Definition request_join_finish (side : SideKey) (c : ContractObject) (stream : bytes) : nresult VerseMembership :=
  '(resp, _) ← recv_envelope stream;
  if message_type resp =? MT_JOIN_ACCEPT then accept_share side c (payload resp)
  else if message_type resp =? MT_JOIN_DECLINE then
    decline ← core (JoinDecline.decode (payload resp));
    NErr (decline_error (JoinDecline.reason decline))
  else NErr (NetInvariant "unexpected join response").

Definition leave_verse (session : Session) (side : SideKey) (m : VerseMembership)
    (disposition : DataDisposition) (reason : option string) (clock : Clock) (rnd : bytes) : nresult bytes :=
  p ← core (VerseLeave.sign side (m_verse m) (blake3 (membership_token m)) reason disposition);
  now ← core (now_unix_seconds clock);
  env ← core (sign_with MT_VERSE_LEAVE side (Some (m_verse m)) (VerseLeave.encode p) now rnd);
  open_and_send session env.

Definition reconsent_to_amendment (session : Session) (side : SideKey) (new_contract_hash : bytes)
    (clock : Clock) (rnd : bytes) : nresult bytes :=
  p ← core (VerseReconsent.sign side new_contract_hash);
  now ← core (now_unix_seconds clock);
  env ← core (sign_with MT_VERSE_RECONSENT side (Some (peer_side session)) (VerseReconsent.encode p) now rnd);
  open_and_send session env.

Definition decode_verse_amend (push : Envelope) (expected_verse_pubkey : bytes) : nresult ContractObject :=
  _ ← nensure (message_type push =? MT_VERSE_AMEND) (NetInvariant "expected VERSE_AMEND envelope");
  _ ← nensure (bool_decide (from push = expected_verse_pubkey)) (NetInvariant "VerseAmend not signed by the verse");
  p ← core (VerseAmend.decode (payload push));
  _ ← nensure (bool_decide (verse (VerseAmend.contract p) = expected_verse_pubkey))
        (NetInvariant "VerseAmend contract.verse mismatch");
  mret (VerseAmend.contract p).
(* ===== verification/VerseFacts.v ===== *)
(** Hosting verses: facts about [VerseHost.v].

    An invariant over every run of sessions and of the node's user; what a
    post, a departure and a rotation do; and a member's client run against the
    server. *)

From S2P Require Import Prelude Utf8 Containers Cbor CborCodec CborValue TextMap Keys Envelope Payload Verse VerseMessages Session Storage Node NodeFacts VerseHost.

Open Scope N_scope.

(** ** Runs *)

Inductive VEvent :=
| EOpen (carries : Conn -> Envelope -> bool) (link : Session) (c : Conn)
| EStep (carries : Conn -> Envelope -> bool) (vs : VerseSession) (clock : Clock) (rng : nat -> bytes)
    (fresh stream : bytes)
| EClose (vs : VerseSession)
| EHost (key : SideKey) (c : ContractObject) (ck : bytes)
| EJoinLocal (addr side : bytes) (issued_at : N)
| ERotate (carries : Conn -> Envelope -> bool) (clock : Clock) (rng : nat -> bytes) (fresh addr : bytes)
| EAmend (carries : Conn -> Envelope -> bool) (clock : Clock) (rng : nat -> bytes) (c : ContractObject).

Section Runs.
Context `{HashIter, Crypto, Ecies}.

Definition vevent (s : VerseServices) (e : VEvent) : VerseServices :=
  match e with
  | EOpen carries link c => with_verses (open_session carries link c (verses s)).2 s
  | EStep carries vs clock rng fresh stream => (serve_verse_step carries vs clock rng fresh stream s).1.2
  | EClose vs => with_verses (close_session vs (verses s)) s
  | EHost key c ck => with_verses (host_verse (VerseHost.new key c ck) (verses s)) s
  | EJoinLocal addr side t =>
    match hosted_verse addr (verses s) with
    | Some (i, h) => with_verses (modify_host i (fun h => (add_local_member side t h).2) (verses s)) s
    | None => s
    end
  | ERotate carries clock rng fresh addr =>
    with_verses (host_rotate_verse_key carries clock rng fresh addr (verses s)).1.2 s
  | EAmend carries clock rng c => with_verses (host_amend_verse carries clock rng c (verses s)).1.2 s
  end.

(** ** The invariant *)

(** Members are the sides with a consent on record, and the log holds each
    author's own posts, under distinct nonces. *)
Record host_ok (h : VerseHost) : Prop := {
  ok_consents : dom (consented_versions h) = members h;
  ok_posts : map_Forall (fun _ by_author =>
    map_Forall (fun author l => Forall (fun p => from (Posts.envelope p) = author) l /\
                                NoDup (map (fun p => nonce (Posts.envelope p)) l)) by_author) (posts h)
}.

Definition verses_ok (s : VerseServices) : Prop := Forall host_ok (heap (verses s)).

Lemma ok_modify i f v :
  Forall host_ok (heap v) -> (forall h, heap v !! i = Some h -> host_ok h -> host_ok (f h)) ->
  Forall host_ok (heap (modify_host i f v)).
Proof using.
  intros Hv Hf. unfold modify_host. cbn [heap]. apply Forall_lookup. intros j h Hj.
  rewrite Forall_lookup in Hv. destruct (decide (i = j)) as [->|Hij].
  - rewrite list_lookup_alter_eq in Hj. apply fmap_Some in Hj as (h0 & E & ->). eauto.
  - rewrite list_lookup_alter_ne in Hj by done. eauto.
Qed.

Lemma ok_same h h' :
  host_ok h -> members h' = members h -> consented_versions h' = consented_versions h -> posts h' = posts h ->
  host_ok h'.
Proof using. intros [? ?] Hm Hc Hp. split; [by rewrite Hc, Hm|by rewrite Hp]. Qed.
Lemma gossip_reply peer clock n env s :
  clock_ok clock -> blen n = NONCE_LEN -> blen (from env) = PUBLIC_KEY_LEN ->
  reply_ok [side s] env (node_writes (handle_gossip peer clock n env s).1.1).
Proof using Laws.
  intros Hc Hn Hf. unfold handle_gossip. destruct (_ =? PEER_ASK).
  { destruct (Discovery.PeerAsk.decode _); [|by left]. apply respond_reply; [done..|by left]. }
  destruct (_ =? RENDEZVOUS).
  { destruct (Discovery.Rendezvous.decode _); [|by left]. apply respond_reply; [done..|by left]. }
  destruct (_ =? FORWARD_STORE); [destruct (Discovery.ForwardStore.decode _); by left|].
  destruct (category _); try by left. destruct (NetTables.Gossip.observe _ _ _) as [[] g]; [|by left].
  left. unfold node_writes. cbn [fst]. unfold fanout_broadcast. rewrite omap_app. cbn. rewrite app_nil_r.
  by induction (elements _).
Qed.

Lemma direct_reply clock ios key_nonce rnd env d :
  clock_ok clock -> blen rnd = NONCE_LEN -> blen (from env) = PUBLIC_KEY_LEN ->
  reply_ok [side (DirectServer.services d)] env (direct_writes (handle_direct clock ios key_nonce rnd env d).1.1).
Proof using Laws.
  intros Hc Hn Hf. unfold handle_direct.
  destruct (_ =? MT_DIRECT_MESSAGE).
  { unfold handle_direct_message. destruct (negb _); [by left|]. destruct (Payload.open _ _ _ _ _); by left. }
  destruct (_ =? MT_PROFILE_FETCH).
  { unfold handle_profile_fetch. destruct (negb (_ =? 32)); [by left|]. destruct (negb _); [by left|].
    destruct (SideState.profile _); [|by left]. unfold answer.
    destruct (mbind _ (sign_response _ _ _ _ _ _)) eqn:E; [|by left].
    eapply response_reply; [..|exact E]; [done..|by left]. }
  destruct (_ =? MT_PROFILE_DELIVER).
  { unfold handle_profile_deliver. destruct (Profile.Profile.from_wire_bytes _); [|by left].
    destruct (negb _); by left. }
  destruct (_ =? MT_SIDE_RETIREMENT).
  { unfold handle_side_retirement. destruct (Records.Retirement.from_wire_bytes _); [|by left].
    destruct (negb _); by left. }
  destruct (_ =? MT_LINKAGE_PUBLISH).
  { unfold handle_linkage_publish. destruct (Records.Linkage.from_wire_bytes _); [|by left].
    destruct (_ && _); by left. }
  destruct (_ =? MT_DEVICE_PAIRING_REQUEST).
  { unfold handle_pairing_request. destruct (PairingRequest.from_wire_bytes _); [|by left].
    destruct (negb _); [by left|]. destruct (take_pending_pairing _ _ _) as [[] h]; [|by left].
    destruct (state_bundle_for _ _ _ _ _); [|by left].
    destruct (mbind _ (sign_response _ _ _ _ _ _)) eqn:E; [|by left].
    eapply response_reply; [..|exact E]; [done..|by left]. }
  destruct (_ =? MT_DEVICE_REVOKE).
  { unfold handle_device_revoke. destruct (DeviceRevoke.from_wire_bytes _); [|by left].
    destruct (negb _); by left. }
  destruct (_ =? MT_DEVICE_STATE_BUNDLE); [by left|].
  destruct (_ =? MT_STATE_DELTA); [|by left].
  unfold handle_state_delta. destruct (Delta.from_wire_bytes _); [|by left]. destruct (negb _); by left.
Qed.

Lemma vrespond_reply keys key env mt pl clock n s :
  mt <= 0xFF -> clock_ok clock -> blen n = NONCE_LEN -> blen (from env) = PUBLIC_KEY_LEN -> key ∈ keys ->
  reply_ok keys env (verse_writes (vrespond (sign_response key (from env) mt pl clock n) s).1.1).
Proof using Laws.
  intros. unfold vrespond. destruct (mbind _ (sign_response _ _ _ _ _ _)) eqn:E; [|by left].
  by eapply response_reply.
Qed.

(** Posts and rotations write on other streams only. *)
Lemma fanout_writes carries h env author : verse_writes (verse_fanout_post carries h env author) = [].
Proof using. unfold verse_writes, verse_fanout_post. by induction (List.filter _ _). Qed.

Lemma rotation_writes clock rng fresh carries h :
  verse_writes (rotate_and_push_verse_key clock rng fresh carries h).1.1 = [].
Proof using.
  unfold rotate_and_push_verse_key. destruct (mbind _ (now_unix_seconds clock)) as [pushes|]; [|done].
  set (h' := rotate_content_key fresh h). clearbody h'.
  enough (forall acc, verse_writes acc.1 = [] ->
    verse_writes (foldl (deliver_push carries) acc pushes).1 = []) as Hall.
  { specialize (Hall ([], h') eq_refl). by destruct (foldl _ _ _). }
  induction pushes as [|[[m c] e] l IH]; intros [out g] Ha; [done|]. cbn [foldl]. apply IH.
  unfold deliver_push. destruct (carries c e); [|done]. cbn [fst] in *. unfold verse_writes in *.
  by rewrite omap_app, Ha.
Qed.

____

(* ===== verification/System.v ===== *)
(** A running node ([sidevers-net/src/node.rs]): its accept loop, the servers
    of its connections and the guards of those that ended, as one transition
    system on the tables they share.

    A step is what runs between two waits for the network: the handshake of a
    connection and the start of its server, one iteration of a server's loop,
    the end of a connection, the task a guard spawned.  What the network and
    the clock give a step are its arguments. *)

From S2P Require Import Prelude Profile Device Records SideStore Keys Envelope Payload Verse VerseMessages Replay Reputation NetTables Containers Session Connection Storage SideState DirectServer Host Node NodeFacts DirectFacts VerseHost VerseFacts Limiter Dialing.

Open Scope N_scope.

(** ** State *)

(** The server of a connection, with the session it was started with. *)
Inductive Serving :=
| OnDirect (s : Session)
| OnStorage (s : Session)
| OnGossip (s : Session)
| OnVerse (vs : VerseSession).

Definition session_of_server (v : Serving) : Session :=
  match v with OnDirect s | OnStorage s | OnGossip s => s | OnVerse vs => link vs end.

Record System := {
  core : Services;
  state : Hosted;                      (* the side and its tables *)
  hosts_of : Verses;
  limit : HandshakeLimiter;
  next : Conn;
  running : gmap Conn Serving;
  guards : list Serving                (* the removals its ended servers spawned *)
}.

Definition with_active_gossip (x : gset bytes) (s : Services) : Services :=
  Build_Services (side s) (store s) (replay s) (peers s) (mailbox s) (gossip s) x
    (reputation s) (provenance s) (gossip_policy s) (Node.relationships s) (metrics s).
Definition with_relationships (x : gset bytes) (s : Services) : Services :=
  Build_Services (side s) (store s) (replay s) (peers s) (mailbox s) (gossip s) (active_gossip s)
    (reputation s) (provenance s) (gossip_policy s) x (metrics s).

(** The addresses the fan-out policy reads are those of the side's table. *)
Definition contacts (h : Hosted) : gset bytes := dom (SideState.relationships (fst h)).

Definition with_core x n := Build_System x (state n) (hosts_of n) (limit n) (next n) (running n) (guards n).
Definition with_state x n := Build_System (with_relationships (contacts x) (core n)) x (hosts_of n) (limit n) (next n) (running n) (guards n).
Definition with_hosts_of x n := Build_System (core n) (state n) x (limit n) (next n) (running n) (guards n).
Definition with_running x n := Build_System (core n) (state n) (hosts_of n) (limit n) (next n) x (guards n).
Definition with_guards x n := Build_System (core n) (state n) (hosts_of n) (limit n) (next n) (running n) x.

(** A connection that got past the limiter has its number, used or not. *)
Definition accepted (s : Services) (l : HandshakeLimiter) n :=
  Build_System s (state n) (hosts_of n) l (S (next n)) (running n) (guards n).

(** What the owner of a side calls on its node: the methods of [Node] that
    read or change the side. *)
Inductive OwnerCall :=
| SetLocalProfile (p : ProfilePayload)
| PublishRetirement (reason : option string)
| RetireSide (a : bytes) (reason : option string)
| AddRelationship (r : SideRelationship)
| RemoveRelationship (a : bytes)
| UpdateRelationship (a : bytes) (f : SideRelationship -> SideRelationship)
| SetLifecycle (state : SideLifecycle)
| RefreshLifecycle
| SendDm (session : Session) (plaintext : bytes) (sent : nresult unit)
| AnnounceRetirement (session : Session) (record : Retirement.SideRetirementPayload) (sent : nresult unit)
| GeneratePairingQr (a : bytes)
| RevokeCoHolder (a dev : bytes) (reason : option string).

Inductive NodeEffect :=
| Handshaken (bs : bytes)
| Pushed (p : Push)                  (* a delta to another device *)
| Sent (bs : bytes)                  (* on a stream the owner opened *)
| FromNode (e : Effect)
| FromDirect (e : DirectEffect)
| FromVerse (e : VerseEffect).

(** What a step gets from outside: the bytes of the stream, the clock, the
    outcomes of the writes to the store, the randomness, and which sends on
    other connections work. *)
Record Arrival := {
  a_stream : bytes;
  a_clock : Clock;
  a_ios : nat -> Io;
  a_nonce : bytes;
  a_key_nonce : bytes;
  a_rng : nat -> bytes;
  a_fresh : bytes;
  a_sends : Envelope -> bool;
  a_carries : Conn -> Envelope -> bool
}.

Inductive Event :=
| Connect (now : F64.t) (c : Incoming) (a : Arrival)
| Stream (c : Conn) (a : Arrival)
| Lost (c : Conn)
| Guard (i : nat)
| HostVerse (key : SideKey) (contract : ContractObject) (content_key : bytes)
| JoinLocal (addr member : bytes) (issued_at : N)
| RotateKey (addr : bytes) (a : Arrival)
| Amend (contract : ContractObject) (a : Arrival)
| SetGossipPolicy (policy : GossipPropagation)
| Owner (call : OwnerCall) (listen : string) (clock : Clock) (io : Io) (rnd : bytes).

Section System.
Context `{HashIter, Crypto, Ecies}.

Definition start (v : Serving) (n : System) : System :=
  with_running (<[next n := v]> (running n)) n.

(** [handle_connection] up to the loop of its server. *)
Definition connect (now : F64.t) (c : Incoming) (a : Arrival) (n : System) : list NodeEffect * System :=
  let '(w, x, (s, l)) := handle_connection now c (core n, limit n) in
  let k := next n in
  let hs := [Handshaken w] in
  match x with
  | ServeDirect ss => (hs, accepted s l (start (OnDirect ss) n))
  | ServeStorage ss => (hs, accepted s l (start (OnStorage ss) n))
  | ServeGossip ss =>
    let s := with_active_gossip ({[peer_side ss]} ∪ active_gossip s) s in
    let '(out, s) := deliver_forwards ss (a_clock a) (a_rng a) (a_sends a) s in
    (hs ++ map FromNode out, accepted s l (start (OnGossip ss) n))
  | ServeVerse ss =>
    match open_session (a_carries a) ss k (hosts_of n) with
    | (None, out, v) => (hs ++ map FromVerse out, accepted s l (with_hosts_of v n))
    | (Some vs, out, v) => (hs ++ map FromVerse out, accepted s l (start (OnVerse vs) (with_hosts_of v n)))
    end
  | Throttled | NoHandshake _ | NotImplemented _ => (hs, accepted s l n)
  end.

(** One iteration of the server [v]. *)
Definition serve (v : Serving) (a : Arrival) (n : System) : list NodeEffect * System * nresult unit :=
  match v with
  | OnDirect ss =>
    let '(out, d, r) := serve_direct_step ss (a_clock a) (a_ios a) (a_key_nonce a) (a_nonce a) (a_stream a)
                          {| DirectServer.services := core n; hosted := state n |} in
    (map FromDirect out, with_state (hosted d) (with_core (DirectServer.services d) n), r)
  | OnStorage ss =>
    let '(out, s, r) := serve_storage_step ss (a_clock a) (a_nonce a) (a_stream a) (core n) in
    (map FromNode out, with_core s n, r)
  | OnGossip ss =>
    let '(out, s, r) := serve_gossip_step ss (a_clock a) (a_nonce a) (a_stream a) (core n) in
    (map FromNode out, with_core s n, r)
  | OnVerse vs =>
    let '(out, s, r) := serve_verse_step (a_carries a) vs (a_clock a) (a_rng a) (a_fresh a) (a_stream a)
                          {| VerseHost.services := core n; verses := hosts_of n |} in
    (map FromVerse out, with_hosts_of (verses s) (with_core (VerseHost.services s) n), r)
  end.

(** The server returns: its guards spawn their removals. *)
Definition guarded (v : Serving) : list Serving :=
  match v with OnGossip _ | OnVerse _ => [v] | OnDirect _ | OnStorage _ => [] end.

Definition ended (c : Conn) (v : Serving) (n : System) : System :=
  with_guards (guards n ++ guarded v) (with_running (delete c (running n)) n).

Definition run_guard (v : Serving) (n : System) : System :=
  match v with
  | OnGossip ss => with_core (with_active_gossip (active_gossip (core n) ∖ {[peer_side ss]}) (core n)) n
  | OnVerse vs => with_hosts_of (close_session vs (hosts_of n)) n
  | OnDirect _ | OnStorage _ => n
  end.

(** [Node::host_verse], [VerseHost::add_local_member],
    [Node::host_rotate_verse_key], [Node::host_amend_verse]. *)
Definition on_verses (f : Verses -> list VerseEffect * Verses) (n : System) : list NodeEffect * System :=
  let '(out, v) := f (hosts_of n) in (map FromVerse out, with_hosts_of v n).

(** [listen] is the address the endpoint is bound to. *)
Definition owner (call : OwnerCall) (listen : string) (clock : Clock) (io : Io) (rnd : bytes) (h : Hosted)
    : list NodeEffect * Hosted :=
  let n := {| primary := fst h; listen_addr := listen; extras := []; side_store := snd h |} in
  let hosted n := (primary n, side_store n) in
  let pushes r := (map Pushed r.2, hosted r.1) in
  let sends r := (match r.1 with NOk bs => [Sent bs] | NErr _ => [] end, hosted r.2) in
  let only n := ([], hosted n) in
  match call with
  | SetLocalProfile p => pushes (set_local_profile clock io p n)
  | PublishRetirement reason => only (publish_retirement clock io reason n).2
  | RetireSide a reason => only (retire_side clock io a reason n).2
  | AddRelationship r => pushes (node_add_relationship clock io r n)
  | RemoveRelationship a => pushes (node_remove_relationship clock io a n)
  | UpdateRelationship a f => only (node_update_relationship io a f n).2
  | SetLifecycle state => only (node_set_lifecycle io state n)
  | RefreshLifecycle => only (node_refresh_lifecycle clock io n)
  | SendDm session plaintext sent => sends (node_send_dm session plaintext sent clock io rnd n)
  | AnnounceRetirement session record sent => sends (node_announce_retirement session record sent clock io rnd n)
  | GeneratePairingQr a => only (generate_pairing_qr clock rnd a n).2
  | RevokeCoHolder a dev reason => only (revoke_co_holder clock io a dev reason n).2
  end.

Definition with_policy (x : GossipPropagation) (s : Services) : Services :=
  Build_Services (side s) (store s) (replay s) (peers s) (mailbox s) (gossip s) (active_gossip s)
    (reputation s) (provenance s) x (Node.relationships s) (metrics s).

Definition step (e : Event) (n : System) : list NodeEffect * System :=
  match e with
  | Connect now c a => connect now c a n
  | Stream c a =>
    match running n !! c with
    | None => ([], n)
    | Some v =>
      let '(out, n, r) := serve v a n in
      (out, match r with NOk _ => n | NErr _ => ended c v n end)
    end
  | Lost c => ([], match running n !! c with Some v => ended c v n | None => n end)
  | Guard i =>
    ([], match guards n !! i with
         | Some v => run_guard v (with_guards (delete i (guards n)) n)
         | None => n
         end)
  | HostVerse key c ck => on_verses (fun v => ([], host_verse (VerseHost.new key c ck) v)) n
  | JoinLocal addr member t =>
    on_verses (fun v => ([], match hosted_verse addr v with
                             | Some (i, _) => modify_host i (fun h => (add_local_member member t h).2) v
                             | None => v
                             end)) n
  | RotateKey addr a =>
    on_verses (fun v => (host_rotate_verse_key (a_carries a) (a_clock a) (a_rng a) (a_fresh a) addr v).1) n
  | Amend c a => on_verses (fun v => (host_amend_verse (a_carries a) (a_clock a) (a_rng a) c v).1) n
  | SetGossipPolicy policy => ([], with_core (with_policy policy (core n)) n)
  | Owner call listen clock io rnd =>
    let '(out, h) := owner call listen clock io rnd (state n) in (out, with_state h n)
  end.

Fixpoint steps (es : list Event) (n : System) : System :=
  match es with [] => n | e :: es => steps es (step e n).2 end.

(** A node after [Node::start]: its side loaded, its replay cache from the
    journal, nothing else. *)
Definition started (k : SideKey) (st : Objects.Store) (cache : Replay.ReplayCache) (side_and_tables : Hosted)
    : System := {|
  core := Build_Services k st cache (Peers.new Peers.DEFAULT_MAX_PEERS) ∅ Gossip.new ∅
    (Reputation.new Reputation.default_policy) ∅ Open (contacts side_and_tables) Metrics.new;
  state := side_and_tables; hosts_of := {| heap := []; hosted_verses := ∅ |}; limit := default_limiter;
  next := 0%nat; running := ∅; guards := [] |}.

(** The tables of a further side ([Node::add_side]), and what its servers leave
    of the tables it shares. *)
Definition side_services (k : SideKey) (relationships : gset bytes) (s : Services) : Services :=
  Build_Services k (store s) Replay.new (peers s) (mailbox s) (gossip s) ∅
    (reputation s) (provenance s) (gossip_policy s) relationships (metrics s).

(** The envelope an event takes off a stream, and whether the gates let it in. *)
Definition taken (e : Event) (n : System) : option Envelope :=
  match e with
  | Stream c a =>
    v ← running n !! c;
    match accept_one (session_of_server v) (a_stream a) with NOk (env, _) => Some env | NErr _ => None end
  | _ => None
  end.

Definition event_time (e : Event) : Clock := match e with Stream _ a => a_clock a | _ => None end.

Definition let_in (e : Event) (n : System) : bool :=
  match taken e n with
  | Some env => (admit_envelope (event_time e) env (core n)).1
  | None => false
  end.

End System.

____

● **ASSIGNMENT**
Here the output must be the lines above from the line with "io a f n).2" to the line with "a) c v).1) n", both included, duplicated word for word and nothing else.

● **SOLUTION FOR THIS TASK**
  | UpdateRelationship a f => only (node_update_relationship io a f n).2
  | SetLifecycle state => only (node_set_lifecycle io state n)
  | RefreshLifecycle => only (node_refresh_lifecycle clock io n)
  | SendDm session plaintext sent => sends (node_send_dm session plaintext sent clock io rnd n)
  | AnnounceRetirement session record sent => sends (node_announce_retirement session record sent clock io rnd n)
  | GeneratePairingQr a => only (generate_pairing_qr clock rnd a n).2
  | RevokeCoHolder a dev reason => only (revoke_co_holder clock io a dev reason n).2
  end.

Definition with_policy (x : GossipPropagation) (s : Services) : Services :=
  Build_Services (side s) (store s) (replay s) (peers s) (mailbox s) (gossip s) (active_gossip s)
    (reputation s) (provenance s) x (Node.relationships s) (metrics s).

Definition step (e : Event) (n : System) : list NodeEffect * System :=
  match e with
  | Connect now c a => connect now c a n
  | Stream c a =>
    match running n !! c with
    | None => ([], n)
    | Some v =>
      let '(out, n, r) := serve v a n in
      (out, match r with NOk _ => n | NErr _ => ended c v n end)
    end
  | Lost c => ([], match running n !! c with Some v => ended c v n | None => n end)
  | Guard i =>
    ([], match guards n !! i with
         | Some v => run_guard v (with_guards (delete i (guards n)) n)
         | None => n
         end)
  | HostVerse key c ck => on_verses (fun v => ([], host_verse (VerseHost.new key c ck) v)) n
  | JoinLocal addr member t =>
    on_verses (fun v => ([], match hosted_verse addr v with
                             | Some (i, _) => modify_host i (fun h => (add_local_member member t h).2) v
                             | None => v
                             end)) n
  | RotateKey addr a =>
    on_verses (fun v => (host_rotate_verse_key (a_carries a) (a_clock a) (a_rng a) (a_fresh a) addr v).1) n
  | Amend c a => on_verses (fun v => (host_amend_verse (a_carries a) (a_clock a) (a_rng a) c v).1) n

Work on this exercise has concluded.